WHAT YOU HAVE TO DO
Within the data below, tally the lines that contain "CacheControl" and state only the total.

DATASET RECORDS

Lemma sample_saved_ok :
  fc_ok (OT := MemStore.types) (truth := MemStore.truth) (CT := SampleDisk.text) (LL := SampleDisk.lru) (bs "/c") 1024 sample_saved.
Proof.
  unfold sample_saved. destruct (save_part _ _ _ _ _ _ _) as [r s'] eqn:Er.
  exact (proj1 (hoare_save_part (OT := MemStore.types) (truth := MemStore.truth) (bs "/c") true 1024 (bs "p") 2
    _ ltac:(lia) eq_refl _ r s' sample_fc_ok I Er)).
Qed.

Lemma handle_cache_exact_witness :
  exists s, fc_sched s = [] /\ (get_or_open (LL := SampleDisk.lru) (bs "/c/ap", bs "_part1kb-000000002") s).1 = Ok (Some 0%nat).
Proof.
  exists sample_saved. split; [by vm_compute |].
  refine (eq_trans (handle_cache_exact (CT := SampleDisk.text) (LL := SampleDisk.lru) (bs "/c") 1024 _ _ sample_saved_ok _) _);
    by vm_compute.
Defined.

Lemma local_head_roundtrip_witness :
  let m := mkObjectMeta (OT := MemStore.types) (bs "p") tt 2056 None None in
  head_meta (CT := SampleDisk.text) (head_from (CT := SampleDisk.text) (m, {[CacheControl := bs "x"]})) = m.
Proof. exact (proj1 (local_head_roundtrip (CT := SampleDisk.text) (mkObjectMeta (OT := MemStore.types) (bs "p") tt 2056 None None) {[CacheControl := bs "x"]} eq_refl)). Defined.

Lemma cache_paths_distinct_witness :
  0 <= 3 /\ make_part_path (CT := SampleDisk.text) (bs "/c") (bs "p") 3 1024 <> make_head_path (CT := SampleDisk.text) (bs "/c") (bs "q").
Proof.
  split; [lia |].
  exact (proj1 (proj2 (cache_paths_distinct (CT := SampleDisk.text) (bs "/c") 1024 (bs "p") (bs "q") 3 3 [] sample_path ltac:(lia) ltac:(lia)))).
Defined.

RESPONSE BELOW
2